Looking forward to the New Year and working harder and better.

Please stop by Society 6 and take a look through Prints of my work as well as other sale items with my work on it. Your purchase's will help support my work.

Click HERE for Society 6

Monday, December 15, 2014

Drawing It Over 7 Times (Pen and Ink)

It's been a while since I've really focused on the Pen and Ink medium. I've done a bunch of sketches but this is the first time in a long time I reached for my steel nib dip pens. Not entirely happy with the results but I enjoyed doing this recent drawing.

I'm probably going to have another go at this. The image is too good and worth fighting to make a better drawing of it.

I remember a long time ago an art instructor told this story about an illustrator whose Art Director told him that if he did his drawing over 7 times that he would be more satisfied with the final drawing. At first the illustrator was angry and dismissive but eventually he did the 7 drawings and was happy with the result and made it a common practice after. The art instructor talked about how when he heard the story he did the something and his work was better for it.

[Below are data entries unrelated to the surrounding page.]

Lemma list_difference_sublist_perm (l k : list nat) :
  NoDup l → k `sublist_of` l → list_difference l k ++ k ≡ₚ l.
Proof.
  intros Hl Hk. apply NoDup_Permutation; [|done|].
  - apply NoDup_app. split; [by apply NoDup_list_difference|]. split.
    + intros x Hx. by apply list_elem_of_difference in Hx as [_ Hx].
    + by eapply sublist_NoDup.
  - intros x. rewrite elem_of_app, list_elem_of_difference. split.
    + intros [[Hx _]|Hx]; [done|]. by eapply elem_of_sublist.
    + intros Hx. destruct (decide (x ∈ k)); auto.
Qed.

(** The split of the small instance draws a partition of the indices. *)
Lemma demo_split_partition q seed n train test :
  Demo.split q seed n = Ok (train, test) → train ++ test ≡ₚ seq 0 n.
Proof.
  unfold Demo.split.
  set (n_test := Z.to_nat _). destruct (decide _) as [|Hne]; [discriminate|].
  intros [= <- <-].
  set (perm := rotate seed (seq 0 n)).
  assert (Hlen : length perm = n) by (unfold perm; by rewrite length_rotate, length_seq).
  rewrite take_ge by (rewrite length_drop; lia).
  rewrite Permutation_app_comm, take_drop.
  unfold perm, rotate. rewrite Permutation_app_comm. by rewrite take_drop.
Qed.

(** On a dataset of indices the split is the index draw itself. *)
Lemma trial_init_index_split {hyper} `{L : Libs nat hyper} (N trial : nat)
    (s s0 : notebook nat hyper) :
  X s = seq 0 N →
  (∀ train test, split_indices holdout_set_size trial N = Ok (train, test) →
                 train ++ test ≡ₚ seq 0 N) →
  trial_init trial s = Ok s0 →
  train_x_ei s0 ++ heldout_x_random s0 ≡ₚ seq 0 N
  ∧ heldout_x_ei s0 = heldout_x_random s0.
Proof.
  intros HX Hsplit Hinit.
  apply trial_init_inv in Hinit
    as (train & test & tx & hx & ty & hy & best & _ & Hs & H1 & H2 & _ & _ & _ & ->).
  rewrite HX in *. rewrite length_seq in Hs.
  apply take_rows_seq in H1, H2. subst tx hx. simpl. split; [|done].
  by apply Hsplit.
Qed.

(** C1.  Candidates are identified by their dataset index.  After any
    number of iterations of any trial, the train set and the pool of the
    GP policy partition the index set; so do the points observed by the
    random policy and its own pool, and those observed points number
    the initial train set plus one per iteration; a candidate that a
    selection removes from a pool is in no later state of that pool. *)
Theorem pool_train_partition {hyper} `{L : Libs nat hyper} (N trial k : nat)
    (s s0 sk : notebook nat hyper) :
  X s = seq 0 N →
  (∀ train test, split_indices holdout_set_size trial N = Ok (train, test) →
                 train ++ test ≡ₚ seq 0 N) →
  trial_init trial s = Ok s0 →
  bo_loop k s0 = Ok sk →
  partition_of N (train_x_ei sk) (heldout_x_ei sk)
  ∧ partition_of N (observed_random s0 sk) (heldout_x_random sk)
  ∧ length (observed_random s0 sk) = length (train_x_ei s0) + k
  ∧ ∀ sk1 j sj (c : nat),
      bo_iteration sk = Ok sk1 → bo_loop j sk1 = Ok sj →
      (c ∈ heldout_x_ei sk → c ∉ heldout_x_ei sk1 → c ∉ heldout_x_ei sj)
      ∧ (c ∈ heldout_x_random sk → c ∉ heldout_x_random sk1 →
         c ∉ heldout_x_random sj).
Proof.
  intros HX Hsplit Hinit Hloop.
  pose proof (trial_init_pools _ _ _ Hinit) as H0.
  pose proof (bo_loop_pools _ _ _ H0 Hloop) as [Hx _ _ _ _ _ Hsr _ Hzr].
  destruct (trial_init_index_split _ _ _ _ HX Hsplit Hinit) as [Hpart0 Heq].
  assert (Hnd : NoDup (heldout_x_random s0)).
  { assert (Hnd : NoDup (train_x_ei s0 ++ heldout_x_random s0))
      by (rewrite Hpart0; apply NoDup_seq).
    by apply NoDup_app in Hnd as (_ & _ & Hnd). }
  pose proof (list_difference_sublist_perm _ _ Hnd Hsr) as Hdiff.
  split; [|split; [|split]].
  - apply perm_partition. by rewrite Hx, Heq.
  - apply perm_partition. unfold observed_random.
    by rewrite <- app_assoc, Hdiff.
  - unfold observed_random. rewrite length_app. f_equal.
    apply Permutation_length in Hdiff. rewrite length_app in Hdiff. lia.
  - intros sk1 j sj c Hstep Hlater.
    destruct (bo_loop_pool_sublist _ _ _ Hlater) as [Hg Hr].
    split; intros _ Hout Hin; apply Hout; by eapply elem_of_sublist.
Qed.

Lemma pool_train_partition_witness :
  partition_of Demo.N (train_x_ei Demo.s3) (heldout_x_ei Demo.s3)
  ∧ partition_of Demo.N (observed_random Demo.s0 Demo.s3)
      (heldout_x_random Demo.s3)
  ∧ length (observed_random Demo.s0 Demo.s3) = length (train_x_ei Demo.s0) + 3
  ∧ ∀ sk1 j sj (c : nat),
      bo_iteration Demo.s3 = Ok sk1 → bo_loop j sk1 = Ok sj →
      (c ∈ heldout_x_ei Demo.s3 → c ∉ heldout_x_ei sk1 → c ∉ heldout_x_ei sj)
      ∧ (c ∈ heldout_x_random Demo.s3 → c ∉ heldout_x_random sk1 →
         c ∉ heldout_x_random sj).
Proof.
  apply (pool_train_partition Demo.N 1 3 Demo.nb Demo.s0 Demo.s3).
  - reflexivity.
  - intros train test H. vm_compute in H. injection H as <- <-.
    apply (bool_decide_unpack _). vm_compute. exact I.
  - vm_compute. reflexivity.
  - vm_compute. reflexivity.
Defined.

(** ** The best-so-far traces *)

Lemma running_best_init b : running_best [b] [].
Proof. split; [done|]. intros i prev lbl _ H. by destruct i. Qed.

Lemma running_best_snoc trace obs prev lbl :
  running_best trace obs → last trace = Some prev →
  running_best (trace ++ [Z.max prev lbl]) (obs ++ [lbl]).
Proof.
  intros [Hlen Hstep] Hlast. split.
  - rewrite !length_app. simpl. lia.
  - intros i a l Ha Hl.
    rewrite last_lookup, Hlen in Hlast. simpl in Hlast.
    apply lookup_app_Some in Hl as [Hl|[Hge Hl]].
    + pose proof (lookup_lt_Some _ _ _ Hl) as Hi.
      rewrite lookup_app_l in Ha by lia.
      rewrite lookup_app_l by lia. by eapply Hstep.
    + apply list_lookup_singleton_Some in Hl as [Hi ->].
      assert (i = length obs) as -> by lia.
      rewrite lookup_app_l in Ha by lia.
      rewrite lookup_app_r by lia.
      rewrite Hlen, Nat.sub_diag. simpl. congruence.
Qed.

Lemma running_best_non_decreasing trace obs :
  running_best trace obs → non_decreasing trace.
Proof.
  intros [Hlen Hstep] i a b Ha Hb.
  apply lookup_lt_Some in Hb as Hi.
  destruct (lookup_lt_is_Some_2 obs i) as [lbl Hl]; [lia|].
  rewrite (Hstep _ _ _ Ha Hl) in Hb. injection Hb as <-. lia.
Qed.

Section TraceFacts.
Context {row hyper : Type} `{L : Libs row hyper}.

Implicit Types s : notebook row hyper.

Lemma bo_loop_traces k : ∀ s0 s,
  running_best (best_observed_ei s0) [] →
  running_best (best_random s0) [] →
  bo_loop k s0 = Ok s →
  ∃ obs_ei obs_rnd,
    length obs_ei = k ∧ length obs_rnd = k
    ∧ train_y_ei s = train_y_ei s0 ++ obs_ei
    ∧ obs_rnd ++ heldout_y_random s ≡ₚ heldout_y_random s0
    ∧ running_best (best_observed_ei s) obs_ei
    ∧ running_best (best_random s) obs_rnd.
Proof.
  induction k as [|k IH]; intros s0 s Hg Hr H.
  - injection H as <-. exists [], []. rewrite app_nil_r. by split_and!.
  - rewrite bo_loop_S_r in H. apply bind_Ok in H as (sk & Hk & H).
    destruct (IH _ _ Hg Hr Hk) as (og & or & Hlg & Hlr & Hty & Hp & Htg & Htr).
    apply bo_iteration_inv in H
      as (gp0 & gp & best_f & i & x & lbl & j & rl & pr & p
          & _ & _ & _ & _ & _ & _ & _ & Hjy & Hlastr & Hlastg & ->).
    exists (og ++ [lbl]), (or ++ [rl]). simpl.
    rewrite !length_app. simpl. split_and!; try lia.
    + by rewrite Hty, <- app_assoc.
    + rewrite <- app_assoc. simpl.
      by rewrite <- (delete_Permutation _ _ _ Hjy).
    + unfold torch_max. rewrite Z.max_comm.
      by apply running_best_snoc.
    + rewrite py_max_max. by apply running_best_snoc.
Qed.

End TraceFacts.

(** C2.  In every trial and after any number of iterations, each of the
    two best-so-far traces is non-decreasing, and every entry after the
    first is the maximum of the entry before it and the label observed in
    that iteration: for the GP policy the labels appended to its train
    set, for the random policy the labels that left its pool. *)
Theorem best_observed_monotone {row hyper} `{L : Libs row hyper}
    (trial k : nat) (s s0 sk : notebook row hyper) :
  trial_init trial s = Ok s0 →
  bo_loop k s0 = Ok sk →
  ∃ obs_ei obs_rnd,
    length obs_ei = k ∧ length obs_rnd = k
    ∧ train_y_ei sk = train_y_ei s0 ++ obs_ei
    ∧ obs_rnd ++ heldout_y_random sk ≡ₚ heldout_y_random s0
    ∧ running_best (best_observed_ei sk) obs_ei
    ∧ running_best (best_random sk) obs_rnd
    ∧ non_decreasing (best_observed_ei sk)
    ∧ non_decreasing (best_random sk).
Proof.
  intros Hinit Hloop.
  assert (H0 : running_best (best_observed_ei s0) []
               ∧ running_best (best_random s0) []).
  { apply trial_init_inv in Hinit
      as (train & test & tx & hx & ty & hy & best & _ & _ & _ & _ & _ & _ & _ & ->).
    simpl. split; apply running_best_init. }
  destruct H0 as [Hg Hr].
  destruct (bo_loop_traces _ _ _ Hg Hr Hloop)
    as (og & or & Hlg & Hlr & Hty & Hp & Htg & Htr).
  exists og, or. split_and!; try done.
  all: by eapply running_best_non_decreasing.
Qed.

I also remember having a conversation with the son of a teriffic watercolorist in which he told me that his father would reuse figures from previous paintings and each time he would refine the figure making it better and better.That watercolorist was David Levine. A great pen and ink artist as well.

Come to think of it I've done images of this person in different mediums in similar or different pose's.

The drawing at left is from my sketchbook done in a little (just a bit) loser or freer style. Maybe something to shoot for.

Tuesday, December 9, 2014

Pen And Ink Sketchbook

One of the first mediums I was attracted to was Pen and Ink. As a kid I spent hours and late nights (sometimes sleepless nights) copying my favorite drawings from the pages of comic books. I used brush, pen and ink to copy the works or imitate the styles of John Busecema and Alfredo Alcala, Neal Adams, Bernie Wrightson, Frank Frazetta. Latter on I discovered the works of the great pen and ink artist of the Golden Age of American Illustration. Charles Dana Gibson, Franklin Booth, Joseph Clement Coll, Harrison Caddy, Etc.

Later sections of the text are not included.